A strong hospital company has fallen suddenly ill.

Universal Health Services ( UHS) is suffering through a weak first quarter that some fear could signal an epidemic throughout the industry. The Pennsylvania hospital operator warned on Monday that first-quarter profit could fall "as much as 25%" below last year's results because of deterioration in its acute-care business.

Universal blamed widespread industry ailments -- particularly rising bad debt -- as well as company-specific problems for the shortfall.

"Certain of the company's acute-care facilities have been impacted by a negative shift in payor mix, a decline in intensity and an increase in length of stay," Universal announced on Monday. "In addition, the rising level of uninsured and self-pay patients continues to unfavorably impact our bad-debt expense."

The company, which has withdrawn its guidance for 2004, saw its shares skid 16% to $45.28 after its poor first-quarter prognosis.
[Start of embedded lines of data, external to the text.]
(** C10 (amended). [handleColorChange] returns the state unchanged on the
    base layer.  Whenever it calls the service, it is on a garment layer
    and the base image is the layer's non-empty entry under the current
    pose, emotion and background with the Original colour, a key that
    never names an inherited property.  While nothing is loading and the
    requested colour differs from the current one, on a garment layer
    where the requested key is neither cached nor the name of an inherited
    property: if the map has no Original-colour entry, the handler sets
    the error message, changes nothing else and calls nothing; if that
    entry is present and non-empty, it calls [generateColorVariation] on
    it with the requested colour. *)
Theorem handleColorChange_spec (s : State) (newInstruction : string) :
  (currentOutfitIndex s = 0 -> handleColorChange s newInstruction = Return s)
  /\ (forall s1 call resume,
        handleColorChange s newInstruction = Await s1 call resume ->
        exists layer base,
          0 < currentOutfitIndex s
          /\ outfitHistory s !! currentOutfitIndex s = Some layer
          /\ getProp (generatedImages layer) (originalColorKey s) = Some base
          /\ base <> ""
          /\ call = generateColorVariation base newInstruction)
  /\ inheritedProperty (originalColorKey s) = false
  /\ (forall layer,
        isLoading s = false ->
        newInstruction <> currentColorInstruction s ->
        0 < currentOutfitIndex s ->
        outfitHistory s !! currentOutfitIndex s = Some layer ->
        cached layer (compositeKey (currentPoseInstruction s)
                        (currentEmotionInstruction s)
                        (currentBackgroundInstruction s) newInstruction) = false ->
        inheritedProperty (compositeKey (currentPoseInstruction s)
                             (currentEmotionInstruction s)
                             (currentBackgroundInstruction s) newInstruction) = false ->
        (getProp (generatedImages layer) (originalColorKey s) = None ->
         handleColorChange s newInstruction
           = Return (setError (Some missingOriginalMessage) s))
        /\ (forall base,
              getProp (generatedImages layer) (originalColorKey s) = Some base ->
              base <> "" ->
              exists pending resume,
                handleColorChange s newInstruction
                  = Await pending (generateColorVariation base newInstruction) resume
                /\ isLoading pending = true
                /\ currentColorInstruction pending = newInstruction
                /\ outfitHistory pending = outfitHistory s)).
Proof.
  split; [|split; [|split]].
  - intros Hidx. unfold handleColorChange. rewrite Hidx. simpl.
    now rewrite !orb_true_r.
  - intros s1 call resume Hstep. unfold handleColorChange in Hstep.
    destruct (currentOutfitIndex s =? 0)%nat eqn:Hidx.
    { rewrite orb_true_r in Hstep. discriminate. }
    apply Nat.eqb_neq in Hidx.
    split_guards Hstep; try discriminate.
    injection Hstep as _ <- _.
    eexists _, _. repeat split; try reflexivity; try eassumption; try lia.
    now apply truthy_true_iff.
  - apply originalColorKey_not_inherited.
  - intros layer Hload Hne Hidx Hlayer Hcached _.
    pose proof (lookup_Some_length_nonzero _ _ Hlayer) as Hlen.
    apply String.eqb_neq in Hne.
    assert (Hpos : (currentOutfitIndex s =? 0)%nat = false)
      by (apply Nat.eqb_neq; lia).
    split.
    + intros Habsent. unfold handleColorChange.
      now rewrite Hload, Hlen, Hne, Hpos, Hlayer, Hcached, Habsent.
    + intros base Hbase Htruthy. apply truthy_true_iff in Htruthy.
      unfold handleColorChange.
      rewrite Hload, Hlen, Hne, Hpos, Hlayer, Hcached, Hbase, Htruthy. simpl.
      eexists _, _. repeat split.
Qed.
End ColorChange.

(** ** C8: undo then redo *)

Section UndoRedo.
Context `{Imports}.

(** C8 (amended). On the base layer [handleRemoveLastGarment] changes
    nothing.  On a garment layer it decrements the index and keeps the
    history; if nothing is loading and the image displayed after the undo
    is non-empty, selecting the garment of the layer that was left returns
    to the original index without calling the service and without touching
    the history. *)
Theorem undo_redo_round_trip (s : State) :
  (currentOutfitIndex s = 0 -> handleRemoveLastGarment s = s)
  /\ (0 < currentOutfitIndex s ->
      currentOutfitIndex (handleRemoveLastGarment s) = currentOutfitIndex s - 1
      /\ outfitHistory (handleRemoveLastGarment s) = outfitHistory s)
  /\ (forall layer g garmentFile garmentInfo image,
        0 < currentOutfitIndex s ->
        outfitHistory s !! currentOutfitIndex s = Some layer ->
        garment layer = Some g ->
        WardrobeItem.id garmentInfo = WardrobeItem.id g ->
        isLoading s = false ->
        displayImageUrl (handleRemoveLastGarment s) = Some image ->
        image <> "" ->
        exists s2,
          handleGarmentSelect (handleRemoveLastGarment s) garmentFile garmentInfo
            = Return s2
          /\ currentOutfitIndex s2 = currentOutfitIndex s
          /\ outfitHistory s2 = outfitHistory s).
Proof.
  unfold handleRemoveLastGarment. split; [|split].
  - intros ->. reflexivity.
  - intros Hidx. apply Nat.ltb_lt in Hidx. rewrite Hidx. split; reflexivity.
  - intros layer g garmentFile garmentInfo image Hidx Hlayer Hg Hid Hload Himg Hne.
    pose proof Hidx as Hlt. apply Nat.ltb_lt in Hlt. rewrite Hlt in *.
    apply truthy_true_iff in Hne.
    unfold handleGarmentSelect. rewrite Himg, Hne. simpl.
    rewrite Hload. simpl.
    replace (currentOutfitIndex s - 1 + 1) with (currentOutfitIndex s) by lia.
    rewrite Hlayer. simpl. rewrite Hg, Hid, String.eqb_refl.
    eexists. repeat split.
Qed.
End UndoRedo.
Several hospital peers -- including HCA ( HCA), Health Management Associates ( HMA) and LifePoint ( LPNT) -- also weathered selloffs as investors fear an industrywide problem.

"This news may suggest a challenging first quarter for the group," explained Lehman Brothers analyst Adam Feinstein.

Some of Universal's problems may not prove contagious, however. The company acknowledged that it had overstaffed its hospitals for business that did not materialize in the first half of the quarter. It blamed its soft admissions, in large part, on competition from nearby physician-owned facilities. It also said it has been treating more Medicare patients -- for longer periods -- who bring in a limited amount of revenue.